(** * The relay server of [server.js]: webhook handlers and their sends

    A shallow embedding of the Express handlers of [server.js]
    ([/tg-webhook], the bot's ['message'] listener, [/resume-ready] and
    [/admin/resend]) and of the JavaScript operations they rely on, followed
    by the properties of the handlers.

    Conventions of the model.
    - JavaScript values are the JSON values a request body can hold, plus
      [undefined].  A number is held as the text JavaScript prints it with.
    - Strings are byte strings holding the UTF-8 encoding of the JavaScript
      string; the literals are the bytes of the source file.
    - The outside world (the Telegram client, axios, [bot.processUpdate]) is a
      script of outcomes: each external call ends as the script says and is
      recorded, with its outcome, among the events of the run.  Console output
      is recorded among the same events.  What a handler has performed before
      an exception stays performed. *)

From Stdlib Require Import String Ascii List ZArith Bool Lia.
Import ListNotations.
Local Open Scope list_scope.
Local Open Scope string_scope.
Set Warnings "-register-all".

(** ** JavaScript values *)

Module JS.

(** [VNum text]: the number that [Number.prototype.toString] prints as
    [text], the shortest decimal that reads back as the same double ("5",
    "-2", "1.5", "1e+21").  Equal numbers have equal texts; 0 and -0 both
    print "0", and nothing the handlers do tells them apart.  JSON has no NaN
    and no infinity. *)
Inductive value : Type :=
| VUndefined
| VNull
| VBool (b : bool)
| VNum (text : string)
| VStr (s : string)
| VArr (items : list value)
| VObj (props : list (string * value)).

(** [!!v]: what [if (v)], [!v], [v || w] and [v ? a : b] test. *)
Definition truthy (v : value) : bool :=
  match v with
  | VUndefined | VNull => false
  | VBool b => b
  | VNum n => negb (n =? "0")
  | VStr s => negb (s =? "")
  | VArr _ | VObj _ => true
  end.

(** [a || b] *)
Definition or (a b : value) : value := if truthy a then a else b.

(** [a === b], for the comparisons the handlers make: a value against a
    primitive.  Arrays and objects are compared by identity in JavaScript and
    are never identical to a literal. *)
Definition strict_eq (a b : value) : bool :=
  match a, b with
  | VUndefined, VUndefined | VNull, VNull => true
  | VBool x, VBool y => Bool.eqb x y
  | VNum x, VNum y => (x =? y)
  | VStr x, VStr y => (x =? y)
  | _, _ => false
  end.

(** [o.k] on a value that is neither [undefined] nor [null]: the own property
    of an object, [undefined] elsewhere (the handlers read no inherited or
    array property). *)
Fixpoint lookup (k : string) (props : list (string * value)) : value :=
  match props with
  | [] => VUndefined
  | (k', v) :: rest => if k' =? k then v else lookup k rest
  end.

Definition field (k : string) (o : value) : value :=
  match o with
  | VObj props => lookup k props
  | _ => VUndefined
  end.

(** [o.hasOwnProperty(k)] *)
Definition has_own (k : string) (props : list (string * value)) : bool :=
  existsb (fun kv => fst kv =? k) props.

(** [`${v}`]: the string a template literal makes of a value, [None] where
    it throws a [TypeError].  An object parsed from JSON prints as
    "[object Object]" through [Object.prototype.toString], unless it has a
    [toString] property of its own: that property is not a function, and
    [valueOf] gives back the object, so the conversion throws.  An array
    prints through [join], which converts each element the same way and takes
    [undefined] and [null] for the empty string. *)
Fixpoint to_string (v : value) : option string :=
  match v with
  | VUndefined => Some "undefined"
  | VNull => Some "null"
  | VBool true => Some "true"
  | VBool false => Some "false"
  | VNum n => Some n
  | VStr s => Some s
  | VArr items =>
      (fix join (l : list value) : option string :=
         match l with
         | [] => Some ""
         | x :: rest =>
             match match x with
                   | VUndefined | VNull => Some ""
                   | _ => to_string x
                   end with
             | None => None
             | Some sx =>
                 match rest with
                 | [] => Some sx
                 | _ :: _ =>
                     match join rest with
                     | Some sr => Some (sx ++ "," ++ sr)
                     | None => None
                     end
                 end
             end
         end) items
  | VObj props =>
      if has_own "toString" props then None else Some "[object Object]"
  end.

End JS.
Import JS.

(** ** Strings: [trim], [startsWith], [replace] *)

Module Str.

(** The UTF-8 encodings of the code points [String.prototype.trim] strips:
    WhiteSpace (TAB, VT, FF, SP, NBSP, ZWNBSP and category Zs) and
    LineTerminator (LF, CR, LS, PS). *)
Definition enc (l : list nat) : string :=
  string_of_list_ascii (map ascii_of_nat l).

Definition white_space : list string :=
  map enc
    [ [9]; [10]; [11]; [12]; [13]; [32];
      [194; 160];
      [225; 154; 128];
      [226; 128; 128]; [226; 128; 129]; [226; 128; 130]; [226; 128; 131];
      [226; 128; 132]; [226; 128; 133]; [226; 128; 134]; [226; 128; 135];
      [226; 128; 136]; [226; 128; 137]; [226; 128; 138];
      [226; 128; 168]; [226; 128; 169]; [226; 128; 175];
      [226; 129; 159];
      [227; 128; 128];
      [239; 187; 191] ].

Fixpoint skip (n : nat) (s : string) : string :=
  match n, s with
  | O, _ => s
  | S n', String _ s' => skip n' s'
  | S _, EmptyString => EmptyString
  end.

(** [s.startsWith(p)] *)
Definition startsWith (p s : string) : bool := prefix p s.

(** The length of the white space [s] starts with, [None] if it starts with
    none. *)
Definition leading_space (s : string) : option nat :=
  option_map String.length (find (fun ws => startsWith ws s) white_space).

(** [trimStart]; the fuel is the length of the string, each step removes at
    least one byte. *)
Fixpoint trimStart_fuel (fuel : nat) (s : string) : string :=
  match fuel with
  | O => s
  | S fuel' =>
      match leading_space s with
      | Some n => trimStart_fuel fuel' (skip n s)
      | None => s
      end
  end.

Definition trimStart (s : string) : string :=
  trimStart_fuel (String.length s) s.

Definition rev (s : string) : string :=
  string_of_list_ascii (List.rev (list_ascii_of_string s)).

Definition trailing_space (r : string) : option nat :=
  option_map String.length
    (find (fun ws => startsWith (rev ws) r) white_space).

Fixpoint trimEnd_fuel (fuel : nat) (r : string) : string :=
  match fuel with
  | O => r
  | S fuel' =>
      match trailing_space r with
      | Some n => trimEnd_fuel fuel' (skip n r)
      | None => r
      end
  end.

(** [trimEnd], on the reversed string. *)
Definition trimEnd (s : string) : string :=
  rev (trimEnd_fuel (String.length s) (rev s)).

(** [s.trim()] *)
Definition trim (s : string) : string := trimEnd (trimStart s).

* * * * * * *

# [Task objective]
Gather each line in the data that holds the string "truthy".

# [Exercise result]
Definition truthy (v : value) : bool :=
Definition or (a b : value) : value := if truthy a then a else b.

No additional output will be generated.